After the stunningly quick defeat in June 1940, France was knocked out of the war; part of it, with its capital in Vichy, became an informal ally of the Germans. A powerful Resistance movement sprang up, as the Germans fortified the coast against an Allied invasion and occupied the northern half of the country. The Germans captured 2,000,000 French soldiers, and kept them as prisoners of war in camps inside of Germany for the duration of the war, using them as hostages to guarantee French cooperation. The Vichy French government cooperated closely with the Germans, sending food, machinery and workers to Germany. Several hundred thousand Frenchmen and women were forced to work in German factories, or volunteered to do so, as the French economy itself deteriorated. Nevertheless, there was a strong Resistance movement, with fierce anti-resistance activities carried out by the Nazis and the French police. Most Jews were rounded up by the Vichy police and handed over to the Germans, who sent them to death camps.

====War wives====
The two million French soldiers held as POWs and forced laborers in Germany throughout the war were not at risk of death in combat, but the anxieties of separation for their 800,000 wives were high. The government provided a modest allowance, but one in ten became prostitutes to support their families. Meanwhile, the Vichy regime promoted a highly traditional model of female roles. After the war, France gave women the vote and additional legal and political rights, although nothing on the scale of the enfranchisement that followed World War I.

====Food shortages====
Women suffered shortages of all varieties of consumer goods and the absence of the men in POW camps. The rationing system was stringent and very badly managed, leading to pronounced malnourishment, black markets and hostility to state management of the food supply. The Germans seized about 20% of the French food production, which caused severe disruption to the household economy of the French people. French farm production fell by half because of the lack of fuel, fertilizer and workers; even so, the Germans seized half the meat and 20% of the produce.

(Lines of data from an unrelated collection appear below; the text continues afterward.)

(* ===== verification/Stream.v ===== *)
(** * The telemetry stream

    [runtime/telemetry/stream.py]: the events a browser is sent as they are recorded.
    The collector's window of recent events is read once a second; each reading is
    an element of a list, and the connection fails at the writes it is given. *)
From S2P Require Import Prelude Dict PyVal Effects PyStr Json Telemetry.

(** What was written, and which of the coming writes and flushes fail. *)
Record Wire := mkWire { wr_status : option Z; wr_chunks : list string; wr_faults : list bool }.
#[export] Instance eta_Wire : Eta Wire := fun w => mkWire (wr_status w) (wr_chunks w) (wr_faults w).

Section Stream.
Context {floats : FloatOps}.
Definition wire_status (z : Z) : M Wire unit := modify (fun w => w <| wr_status := Some z |>).
Definition wire_flush : M Wire unit := fun w =>
  match wr_faults w with
  | true :: fs => (w <| wr_faults := fs |>, raise (OtherException "BrokenPipeError") "client disconnected")
  | fs => (w <| wr_faults := tl fs |>, Ok tt)
  end.
Definition wire_write (s : string) : M Wire unit :=
  wire_flush ;; modify (fun w => w <| wr_chunks := wr_chunks w ++ [s] |>).
Definition event_text (e : TelemetryEnvelope) : string :=
  "data: " +:+ dumps false (VDict (envelope_to_dict e)) +:+ newline +:+ newline.
(** One reading: the events not seen are written, and seen from then on. *)
Fixpoint send_new (seen : list string) (window : list TelemetryEnvelope) : M Wire (list string) :=
  match window with
  | [] => mret seen
  | e :: window =>
      if str_in (te_event_id e) seen then send_new seen window
      else wire_write (event_text e) ;; send_new (te_event_id e :: seen) window
  end.
(** [while True]: an exception ends the loop. *)
Fixpoint poll (seen : list string) (windows : list (list TelemetryEnvelope)) : M Wire unit :=
  match windows with
  | [] => mret tt
  | window :: windows => seen ← send_new seen window; wire_flush ;; poll seen windows
  end.
Definition handle_telemetry_stream (collector : option (list TelemetryEnvelope))
    (windows : list (list TelemetryEnvelope)) : M Wire unit :=
  match collector with
  | None => wire_status 500 ;; wire_write "TelemetryCollector not configured"
  | Some recent =>
      wire_status 200 ;;
      except_all
        (wire_flush ;;
         for_each recent (fun e => wire_write (event_text e)) ;;
         wire_flush ;;
         poll (te_event_id <$> recent) windows)
        (fun _ => mret tt)
  end.

(** ** What a browser receives *)
(** The first occurrences, by identifier, of the events not seen. *)
Fixpoint news (seen : list string) (l : list TelemetryEnvelope) : list TelemetryEnvelope :=
  match l with
  | [] => []
  | e :: l => if str_in (te_event_id e) seen then news seen l else e :: news (te_event_id e :: seen) l
  end.
Definition seen_after (seen : list string) (l : list TelemetryEnvelope) : list string :=
  foldl (fun seen e => if str_in (te_event_id e) seen then seen else te_event_id e :: seen) seen l.
(** [m] writes a prefix of [l], and all of it when it does not raise; it never
    raises on a connection that does not fail. *)
Definition writes {A} (l : list TelemetryEnvelope) (Q : A -> Prop) (m : M Wire A) : Prop :=
  forall w, wp m w (fun w' r =>
    wr_status w' = wr_status w /\ (wr_faults w = [] -> wr_faults w' = []) /\
    match r with
    | Ok a => wr_chunks w' = wr_chunks w ++ (event_text <$> l) /\ Q a
    | Raise e => exn_type e <> Unmodelled /\ wr_faults w <> [] /\ exists l', l' `prefix_of` l /\ wr_chunks w' = wr_chunks w ++ (event_text <$> l')
    end).
Lemma writes_bind {A B} l1 l2 Q1 Q (m : M Wire A) (f : A -> M Wire B) :
  writes l1 Q1 m -> (forall a, Q1 a -> writes l2 Q (f a)) -> writes (l1 ++ l2) Q (m ≫= f).
Proof.
  intros Hm Hf w. apply wp_bind. eapply wp_mono; [apply Hm|]. intros w1 [a|e] (H1 & H2 & H3).
  - destruct H3 as [H3 Ha]. eapply wp_mono; [by apply Hf|]. intros w2 [b|e] (H4 & H5 & H6);
      (split; [congruence|]; split; [by intros ?%H2%H5|]).
    + destruct H6 as [H6 Hb]. split; [|done]. by rewrite H6, H3, fmap_app, (assoc_L (++)).
    + destruct H6 as (H6 & H7 & l' & Hp & Hl). split; [done|]. split; [by intros ?%H2|]. exists (l1 ++ l').
      split; [by apply prefix_app|]. by rewrite Hl, H3, fmap_app, (assoc_L (++)).
  - split; [exact H1|]. split; [exact H2|]. destruct H3 as (H3 & H4 & l' & Hp & Hl). split; [done|]. split; [done|]. exists l'. split; [|done].
    etrans; [exact Hp|]. by apply prefix_app_r.
Qed.
Lemma writes_ret {A} (Q : A -> Prop) (a : A) : Q a -> writes [] Q (mret a).
Proof. intros H w. apply wp_ret. csimpl. by rewrite (right_id_L [] (++)). Qed.
Lemma writes_flush : writes [] (fun _ => True) wire_flush.
Proof.
  intros w. unfold wp, wire_flush. destruct (wr_faults w) as [|[|] fs] eqn:E; cbn; rewrite ?(right_id_L [] (++)); split_and!; try done.
  exists []. csimpl. by rewrite (right_id_L [] (++)).
Qed.
Lemma writes_event e : writes [e] (fun _ => True) (wire_write (event_text e)).
Proof.
  change [e] with ([] ++ [e]). apply (writes_bind [] [e] (fun _ => True)); [apply writes_flush|].
  intros _ _ w. apply wp_modify. by split_and!.
Qed.
Lemma writes_all l : writes l (fun _ => True) (for_each l (fun e => wire_write (event_text e))).
Proof.
  induction l as [|e l IH]; [by apply writes_ret|]. cbn [for_each]. change (e :: l) with ([e] ++ l).
  eapply writes_bind; [apply writes_event|done].
Qed.
Lemma writes_new seen window : writes (news seen window) (fun s => s = seen_after seen window) (send_new seen window).
Proof.
  revert seen. induction window as [|e window IH]; intros seen; [by apply writes_ret|].
  cbn [news send_new seen_after foldl]. destruct (str_in _ _) eqn:E; [apply IH|].
  change (e :: news _ _) with ([e] ++ news (te_event_id e :: seen) window).
  eapply writes_bind; [apply writes_event|]. intros _ _. apply IH.
Qed.
Lemma news_app seen l1 l2 : news seen (l1 ++ l2) = news seen l1 ++ news (seen_after seen l1) l2.
Proof.
  revert seen. induction l1 as [|e l1 IH]; intros seen; [done|]. unfold seen_after in *. cbn [app news foldl].
  destruct (str_in _ _) eqn:E; cbn [app]; by rewrite IH.
Qed.
Lemma writes_poll seen windows : writes (news seen (concat windows)) (fun _ => True) (poll seen windows).
Proof.
  revert seen. induction windows as [|window windows IH]; intros seen; [by apply writes_ret|].
  cbn [poll concat]. rewrite news_app. eapply writes_bind; [apply writes_new|]. intros s ->.
  change (news (seen_after seen window) (concat windows)) with ([] ++ news (seen_after seen window) (concat windows)).
  eapply writes_bind; [apply writes_flush|]. intros _ _. apply IH.
Qed.
(** The identifiers of the later events are new and distinct, and every event of
    every reading is among those sent. *)
Lemma news_spec seen l :
  NoDup (te_event_id <$> news seen l) /\ (forall e, e ∈ news seen l -> e ∈ l /\ te_event_id e ∉ seen) /\
  (forall e, e ∈ l -> te_event_id e ∈ seen \/ te_event_id e ∈ te_event_id <$> news seen l).
Proof.
  revert seen. induction l as [|e l IH]; intros seen.
  { split_and!; [apply NoDup_nil_2|by intros e ?%not_elem_of_nil..]. }
  cbn [news]. destruct (str_in _ _) eqn:E.
  - apply str_in_true in E. destruct (IH seen) as (H1 & H2 & H3). split_and!; [done| |].
    + intros x [? ?]%H2. split; [apply elem_of_cons; by right|done].
    + intros x [->|Hx]%elem_of_cons; [by left|by apply H3].
  - apply str_in_false in E. destruct (IH (te_event_id e :: seen)) as (H1 & H2 & H3). csimpl. split_and!.
    + apply NoDup_cons. split; [|done]. intros (x & Ex & Hx)%list_elem_of_fmap. apply H2 in Hx as [_ Hx].
      apply Hx. apply elem_of_cons. by left.
    + intros x [->|Hx]%elem_of_cons; [split; [apply elem_of_cons; by left|done]|]. apply H2 in Hx as [Hx Hn].
      split; [apply elem_of_cons; by right|]. contradict Hn. apply elem_of_cons. by right.
    + intros x [->|Hx]%elem_of_cons; [right; apply elem_of_cons; by left|].
      destruct (H3 x Hx) as [[->|?]%elem_of_cons|?]; [right; apply elem_of_cons; by left|by left|].
      right. apply elem_of_cons. by right.
Qed.
(** The stream sends the window as it is, then each later event once: a prefix of
    these when the client leaves, all of them otherwise; it never raises. *)
Theorem stream_sends_once recent windows :
  let sent := recent ++ news (te_event_id <$> recent) (concat windows) in
  (forall faults, wp (handle_telemetry_stream (Some recent) windows) (mkWire None [] faults) (fun w r =>
     r = Ok tt /\ wr_status w = Some 200%Z /\ exists l, l `prefix_of` sent /\ wr_chunks w = event_text <$> l /\
     (faults = [] -> l = sent))) /\
  NoDup (te_event_id <$> news (te_event_id <$> recent) (concat windows)) /\
  (forall window e, window ∈ windows -> e ∈ window -> te_event_id e ∈ te_event_id <$> sent).
Proof.
  intros sent. split_and!; [|apply news_spec|].
  - intros faults. unfold handle_telemetry_stream. apply wp_bind, wp_modify. unfold except_all. apply wp_try_with.
    assert (writes ([] ++ recent ++ [] ++ news (te_event_id <$> recent) (concat windows)) (fun _ : unit => True)
      (wire_flush ;; for_each recent (fun e => wire_write (event_text e)) ;; wire_flush ;; poll (te_event_id <$> recent) windows)) as H.
    { eapply writes_bind; [apply writes_flush|intros _ _]. eapply writes_bind; [apply writes_all|intros _ _].
      eapply writes_bind; [apply writes_flush|intros _ _]. apply writes_poll. }
    eapply wp_mono; [apply H|]. cbn [wr_status wr_chunks wr_faults setter app]. intros w [[]|e] (H1 & H2 & H3).
    + destruct H3 as [H3 _]. split_and!; [done..|]. exists sent. by split_and!.
    + destruct H3 as (H3 & H4 & l' & Hp & Hl).
      assert (forall Q : Wire -> result unit -> Prop, Q w (Ok tt) -> wp (match exn_type e with Unmodelled => rethrow e | _ => mret tt end) w Q) as Hr.
      { intros Q HQ. by destruct (exn_type e). }
      apply Hr. split_and!; [done..|]. exists l'. split_and!; [done..|]. by intros ->.
  - intros window e Hw He. subst sent. rewrite fmap_app, elem_of_app.
    apply news_spec. apply list_elem_of_In, in_concat. exists window. split; by apply list_elem_of_In.
Qed.
End Stream.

Supply problems quickly affected French stores, which lacked most items. The government responded by rationing, but German officials set the policies and hunger prevailed, especially affecting young people in urban areas. In shops, the queues lengthened. Some people—including German soldiers who could take advantage of arbitrary exchange rates that favored Germany—benefited from the black market, where food was sold without coupons at very high prices. Farmers diverted meat to the black market, so there was much less for the open market. Counterfeit food coupons were also in circulation. Direct buying from farmers in the countryside and barter against cigarettes became common. These activities were strictly forbidden, and carried the risk of confiscation and fines. Food shortages were most acute in the large cities. Vitamin deficiencies and malnutrition were prevalent.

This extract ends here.